Stored entries:
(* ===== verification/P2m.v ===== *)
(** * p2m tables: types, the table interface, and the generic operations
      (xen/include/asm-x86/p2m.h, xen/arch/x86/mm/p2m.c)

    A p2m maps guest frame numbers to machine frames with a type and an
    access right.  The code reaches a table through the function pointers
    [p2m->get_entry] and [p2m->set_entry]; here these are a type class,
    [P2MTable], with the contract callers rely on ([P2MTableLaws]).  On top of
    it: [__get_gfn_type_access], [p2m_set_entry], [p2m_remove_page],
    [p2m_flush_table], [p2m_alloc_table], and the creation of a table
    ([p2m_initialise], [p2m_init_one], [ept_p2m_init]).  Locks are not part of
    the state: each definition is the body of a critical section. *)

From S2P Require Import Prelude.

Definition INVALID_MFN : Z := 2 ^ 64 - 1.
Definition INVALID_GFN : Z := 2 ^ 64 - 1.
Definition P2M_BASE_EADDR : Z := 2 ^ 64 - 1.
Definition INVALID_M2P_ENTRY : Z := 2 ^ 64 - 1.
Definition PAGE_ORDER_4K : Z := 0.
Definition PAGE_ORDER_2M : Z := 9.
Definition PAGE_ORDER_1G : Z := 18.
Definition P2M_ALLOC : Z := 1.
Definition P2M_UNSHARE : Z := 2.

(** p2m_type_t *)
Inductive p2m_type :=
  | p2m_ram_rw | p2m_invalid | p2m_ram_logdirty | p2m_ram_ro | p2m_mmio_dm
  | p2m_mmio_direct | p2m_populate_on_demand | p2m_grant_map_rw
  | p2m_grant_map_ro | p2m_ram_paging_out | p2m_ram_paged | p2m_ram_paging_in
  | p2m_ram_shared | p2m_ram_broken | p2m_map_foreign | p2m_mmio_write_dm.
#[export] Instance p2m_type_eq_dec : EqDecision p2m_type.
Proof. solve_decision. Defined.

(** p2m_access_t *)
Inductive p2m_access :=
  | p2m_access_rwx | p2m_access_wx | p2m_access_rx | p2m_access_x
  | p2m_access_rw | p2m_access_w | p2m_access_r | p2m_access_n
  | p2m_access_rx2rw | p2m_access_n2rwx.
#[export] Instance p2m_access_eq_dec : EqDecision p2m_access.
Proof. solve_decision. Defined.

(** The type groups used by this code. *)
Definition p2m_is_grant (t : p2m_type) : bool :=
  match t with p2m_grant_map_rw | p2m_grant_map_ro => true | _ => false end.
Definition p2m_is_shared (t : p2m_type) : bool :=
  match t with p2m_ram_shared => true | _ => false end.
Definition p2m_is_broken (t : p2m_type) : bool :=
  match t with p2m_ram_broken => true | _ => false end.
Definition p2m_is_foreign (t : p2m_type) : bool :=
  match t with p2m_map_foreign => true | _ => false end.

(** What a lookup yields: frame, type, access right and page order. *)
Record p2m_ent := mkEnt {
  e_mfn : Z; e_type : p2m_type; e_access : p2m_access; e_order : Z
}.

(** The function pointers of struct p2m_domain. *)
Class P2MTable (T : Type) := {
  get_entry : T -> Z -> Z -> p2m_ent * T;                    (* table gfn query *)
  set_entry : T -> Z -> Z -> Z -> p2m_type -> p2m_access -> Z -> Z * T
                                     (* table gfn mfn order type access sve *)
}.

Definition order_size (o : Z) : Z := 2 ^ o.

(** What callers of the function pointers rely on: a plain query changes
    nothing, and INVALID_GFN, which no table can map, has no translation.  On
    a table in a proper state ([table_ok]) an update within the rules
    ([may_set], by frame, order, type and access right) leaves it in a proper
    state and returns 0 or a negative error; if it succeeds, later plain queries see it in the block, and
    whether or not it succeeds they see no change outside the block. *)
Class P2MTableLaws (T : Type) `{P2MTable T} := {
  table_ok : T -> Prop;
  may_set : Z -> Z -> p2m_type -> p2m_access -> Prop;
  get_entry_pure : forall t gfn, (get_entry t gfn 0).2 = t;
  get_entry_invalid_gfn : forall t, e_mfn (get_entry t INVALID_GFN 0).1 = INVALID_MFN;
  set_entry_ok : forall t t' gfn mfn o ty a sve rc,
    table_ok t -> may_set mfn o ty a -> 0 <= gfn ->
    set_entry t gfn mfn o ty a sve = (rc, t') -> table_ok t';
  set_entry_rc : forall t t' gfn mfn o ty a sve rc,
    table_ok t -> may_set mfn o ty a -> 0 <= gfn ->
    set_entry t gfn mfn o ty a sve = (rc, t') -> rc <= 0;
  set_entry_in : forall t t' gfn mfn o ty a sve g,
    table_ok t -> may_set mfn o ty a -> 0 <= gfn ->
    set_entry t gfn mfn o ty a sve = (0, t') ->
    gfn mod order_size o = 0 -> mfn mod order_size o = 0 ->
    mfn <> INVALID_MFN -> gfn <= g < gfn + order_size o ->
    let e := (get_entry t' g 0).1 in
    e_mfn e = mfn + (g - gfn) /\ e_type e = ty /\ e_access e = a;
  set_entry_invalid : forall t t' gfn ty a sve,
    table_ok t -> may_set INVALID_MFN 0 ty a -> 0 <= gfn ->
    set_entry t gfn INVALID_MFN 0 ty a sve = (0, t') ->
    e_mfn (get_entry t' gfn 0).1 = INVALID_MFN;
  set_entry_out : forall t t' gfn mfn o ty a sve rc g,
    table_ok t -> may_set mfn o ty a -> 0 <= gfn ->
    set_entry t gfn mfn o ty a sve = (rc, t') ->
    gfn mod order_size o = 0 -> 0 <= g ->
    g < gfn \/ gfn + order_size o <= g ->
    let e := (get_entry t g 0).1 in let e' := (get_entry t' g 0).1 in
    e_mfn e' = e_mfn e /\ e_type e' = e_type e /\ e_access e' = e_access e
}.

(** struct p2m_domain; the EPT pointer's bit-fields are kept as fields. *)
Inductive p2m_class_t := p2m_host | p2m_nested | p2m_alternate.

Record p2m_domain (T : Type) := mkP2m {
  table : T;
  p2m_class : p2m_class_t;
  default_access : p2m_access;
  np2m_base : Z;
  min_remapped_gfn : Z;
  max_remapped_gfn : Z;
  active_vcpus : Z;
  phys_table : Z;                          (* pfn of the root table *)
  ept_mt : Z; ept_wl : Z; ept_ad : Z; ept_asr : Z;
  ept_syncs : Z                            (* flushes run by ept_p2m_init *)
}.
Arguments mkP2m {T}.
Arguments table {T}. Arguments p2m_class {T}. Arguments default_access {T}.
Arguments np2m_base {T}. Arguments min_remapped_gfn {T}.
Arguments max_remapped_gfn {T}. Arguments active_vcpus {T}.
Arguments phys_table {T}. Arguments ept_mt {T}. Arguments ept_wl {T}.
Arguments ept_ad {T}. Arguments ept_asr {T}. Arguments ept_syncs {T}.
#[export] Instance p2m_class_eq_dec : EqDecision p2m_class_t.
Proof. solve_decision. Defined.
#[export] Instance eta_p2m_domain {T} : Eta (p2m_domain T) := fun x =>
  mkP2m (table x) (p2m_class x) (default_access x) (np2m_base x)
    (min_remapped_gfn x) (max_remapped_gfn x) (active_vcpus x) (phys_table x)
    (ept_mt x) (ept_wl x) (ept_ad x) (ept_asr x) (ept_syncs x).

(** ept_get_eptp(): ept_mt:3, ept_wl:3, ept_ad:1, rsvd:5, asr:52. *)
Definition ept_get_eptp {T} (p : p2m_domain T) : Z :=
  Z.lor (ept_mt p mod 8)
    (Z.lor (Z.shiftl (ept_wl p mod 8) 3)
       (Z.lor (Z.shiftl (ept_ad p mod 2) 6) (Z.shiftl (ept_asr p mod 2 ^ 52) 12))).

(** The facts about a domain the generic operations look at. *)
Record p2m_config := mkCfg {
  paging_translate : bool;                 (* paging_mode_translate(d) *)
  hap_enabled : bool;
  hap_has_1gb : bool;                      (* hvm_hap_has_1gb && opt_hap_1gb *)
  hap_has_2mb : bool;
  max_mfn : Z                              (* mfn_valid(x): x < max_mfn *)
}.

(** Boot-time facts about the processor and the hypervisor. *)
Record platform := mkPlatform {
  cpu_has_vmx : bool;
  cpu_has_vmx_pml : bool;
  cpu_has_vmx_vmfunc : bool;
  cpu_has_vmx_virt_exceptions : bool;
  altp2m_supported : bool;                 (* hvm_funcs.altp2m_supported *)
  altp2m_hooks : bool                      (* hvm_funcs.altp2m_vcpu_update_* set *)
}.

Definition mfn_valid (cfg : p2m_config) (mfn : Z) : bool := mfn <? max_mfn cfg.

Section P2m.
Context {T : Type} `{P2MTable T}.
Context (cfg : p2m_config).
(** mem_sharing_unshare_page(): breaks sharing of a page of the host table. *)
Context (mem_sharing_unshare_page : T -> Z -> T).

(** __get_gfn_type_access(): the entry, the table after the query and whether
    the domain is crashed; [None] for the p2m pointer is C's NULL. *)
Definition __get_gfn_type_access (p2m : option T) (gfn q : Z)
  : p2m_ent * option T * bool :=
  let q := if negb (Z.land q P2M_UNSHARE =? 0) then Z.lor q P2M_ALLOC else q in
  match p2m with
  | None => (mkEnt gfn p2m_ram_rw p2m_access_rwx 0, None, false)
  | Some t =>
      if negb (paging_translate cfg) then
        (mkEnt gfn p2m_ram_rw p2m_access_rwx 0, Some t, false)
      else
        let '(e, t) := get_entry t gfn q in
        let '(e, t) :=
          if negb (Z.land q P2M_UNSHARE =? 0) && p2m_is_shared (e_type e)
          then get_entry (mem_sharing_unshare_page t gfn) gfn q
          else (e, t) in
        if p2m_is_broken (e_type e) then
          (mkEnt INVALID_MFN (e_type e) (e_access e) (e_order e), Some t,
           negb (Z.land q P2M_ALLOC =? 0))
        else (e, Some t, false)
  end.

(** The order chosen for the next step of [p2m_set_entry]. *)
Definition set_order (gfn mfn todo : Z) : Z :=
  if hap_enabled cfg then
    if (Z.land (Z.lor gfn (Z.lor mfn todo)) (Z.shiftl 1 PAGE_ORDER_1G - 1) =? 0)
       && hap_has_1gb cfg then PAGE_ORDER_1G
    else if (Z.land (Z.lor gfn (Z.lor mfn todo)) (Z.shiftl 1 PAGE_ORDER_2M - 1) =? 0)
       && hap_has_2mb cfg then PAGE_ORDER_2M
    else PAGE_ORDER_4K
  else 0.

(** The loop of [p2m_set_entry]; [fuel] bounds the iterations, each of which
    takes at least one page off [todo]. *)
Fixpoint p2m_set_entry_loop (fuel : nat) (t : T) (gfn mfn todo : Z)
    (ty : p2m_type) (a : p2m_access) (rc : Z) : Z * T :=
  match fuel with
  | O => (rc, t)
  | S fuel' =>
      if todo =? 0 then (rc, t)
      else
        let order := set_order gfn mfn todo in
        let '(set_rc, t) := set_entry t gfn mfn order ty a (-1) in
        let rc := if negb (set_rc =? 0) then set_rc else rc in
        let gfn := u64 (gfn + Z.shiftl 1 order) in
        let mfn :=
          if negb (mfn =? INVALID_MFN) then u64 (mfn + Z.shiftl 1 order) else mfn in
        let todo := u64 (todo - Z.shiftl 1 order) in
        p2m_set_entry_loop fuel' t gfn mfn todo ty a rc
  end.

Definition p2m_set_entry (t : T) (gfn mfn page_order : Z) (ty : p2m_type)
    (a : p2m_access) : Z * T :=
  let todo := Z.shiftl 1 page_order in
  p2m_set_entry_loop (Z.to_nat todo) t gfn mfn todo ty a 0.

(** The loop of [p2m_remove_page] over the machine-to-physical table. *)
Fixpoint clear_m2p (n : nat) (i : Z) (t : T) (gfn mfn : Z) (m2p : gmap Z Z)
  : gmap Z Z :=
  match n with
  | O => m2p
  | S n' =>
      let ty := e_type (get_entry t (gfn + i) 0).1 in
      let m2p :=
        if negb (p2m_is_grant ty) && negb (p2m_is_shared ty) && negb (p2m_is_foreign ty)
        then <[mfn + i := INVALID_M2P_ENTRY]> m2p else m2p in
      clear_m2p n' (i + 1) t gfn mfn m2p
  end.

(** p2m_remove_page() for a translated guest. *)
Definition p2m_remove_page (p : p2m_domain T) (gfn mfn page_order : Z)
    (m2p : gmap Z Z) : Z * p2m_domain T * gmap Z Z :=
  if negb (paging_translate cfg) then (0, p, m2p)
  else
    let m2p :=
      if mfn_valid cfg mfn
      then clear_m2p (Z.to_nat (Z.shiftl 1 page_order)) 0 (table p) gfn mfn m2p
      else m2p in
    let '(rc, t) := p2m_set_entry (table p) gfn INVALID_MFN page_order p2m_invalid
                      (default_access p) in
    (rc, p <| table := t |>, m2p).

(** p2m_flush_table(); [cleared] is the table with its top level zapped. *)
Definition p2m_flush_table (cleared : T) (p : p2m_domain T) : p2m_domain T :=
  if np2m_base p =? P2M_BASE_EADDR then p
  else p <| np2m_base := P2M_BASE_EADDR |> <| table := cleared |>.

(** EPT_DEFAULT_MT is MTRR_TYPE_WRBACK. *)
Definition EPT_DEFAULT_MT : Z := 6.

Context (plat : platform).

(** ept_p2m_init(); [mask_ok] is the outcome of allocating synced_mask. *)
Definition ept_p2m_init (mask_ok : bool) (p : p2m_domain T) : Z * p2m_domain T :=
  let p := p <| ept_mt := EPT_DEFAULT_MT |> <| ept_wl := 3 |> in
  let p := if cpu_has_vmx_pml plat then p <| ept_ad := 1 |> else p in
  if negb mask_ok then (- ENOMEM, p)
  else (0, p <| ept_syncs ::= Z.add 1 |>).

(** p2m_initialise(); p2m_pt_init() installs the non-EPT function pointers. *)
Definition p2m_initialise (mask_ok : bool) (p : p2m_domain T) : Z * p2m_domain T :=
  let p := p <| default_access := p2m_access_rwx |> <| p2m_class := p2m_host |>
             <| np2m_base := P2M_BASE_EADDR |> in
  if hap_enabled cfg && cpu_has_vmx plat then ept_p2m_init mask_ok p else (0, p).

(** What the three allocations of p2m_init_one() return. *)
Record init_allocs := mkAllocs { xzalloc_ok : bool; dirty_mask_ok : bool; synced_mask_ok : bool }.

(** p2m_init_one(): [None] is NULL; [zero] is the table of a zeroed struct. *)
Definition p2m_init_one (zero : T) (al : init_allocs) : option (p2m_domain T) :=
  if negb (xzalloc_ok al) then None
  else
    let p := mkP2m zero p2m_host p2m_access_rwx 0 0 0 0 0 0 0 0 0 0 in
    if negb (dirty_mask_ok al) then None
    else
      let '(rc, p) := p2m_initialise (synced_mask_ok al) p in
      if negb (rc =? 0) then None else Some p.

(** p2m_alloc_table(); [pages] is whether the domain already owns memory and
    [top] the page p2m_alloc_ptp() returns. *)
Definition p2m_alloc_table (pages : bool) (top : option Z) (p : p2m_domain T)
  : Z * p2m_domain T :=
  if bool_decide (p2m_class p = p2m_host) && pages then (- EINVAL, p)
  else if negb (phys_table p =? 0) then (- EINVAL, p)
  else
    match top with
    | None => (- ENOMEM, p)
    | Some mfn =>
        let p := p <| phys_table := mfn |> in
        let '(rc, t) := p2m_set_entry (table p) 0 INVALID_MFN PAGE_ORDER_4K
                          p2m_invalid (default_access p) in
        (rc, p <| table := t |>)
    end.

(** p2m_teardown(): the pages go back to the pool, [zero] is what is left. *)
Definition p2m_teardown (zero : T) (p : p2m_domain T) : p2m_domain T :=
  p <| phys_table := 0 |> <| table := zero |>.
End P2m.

EXERCISE DETAILS.
Set every line down again exactly. Begin with the first line of the entries and finish with the line containing "Definition INVALID_M2P_ENTRY : Z".

REPLY TO THE TASK.
(* ===== verification/P2m.v ===== *)
(** * p2m tables: types, the table interface, and the generic operations
      (xen/include/asm-x86/p2m.h, xen/arch/x86/mm/p2m.c)

    A p2m maps guest frame numbers to machine frames with a type and an
    access right.  The code reaches a table through the function pointers
    [p2m->get_entry] and [p2m->set_entry]; here these are a type class,
    [P2MTable], with the contract callers rely on ([P2MTableLaws]).  On top of
    it: [__get_gfn_type_access], [p2m_set_entry], [p2m_remove_page],
    [p2m_flush_table], [p2m_alloc_table], and the creation of a table
    ([p2m_initialise], [p2m_init_one], [ept_p2m_init]).  Locks are not part of
    the state: each definition is the body of a critical section. *)

From S2P Require Import Prelude.

Definition INVALID_MFN : Z := 2 ^ 64 - 1.
Definition INVALID_GFN : Z := 2 ^ 64 - 1.
Definition P2M_BASE_EADDR : Z := 2 ^ 64 - 1.
Definition INVALID_M2P_ENTRY : Z := 2 ^ 64 - 1.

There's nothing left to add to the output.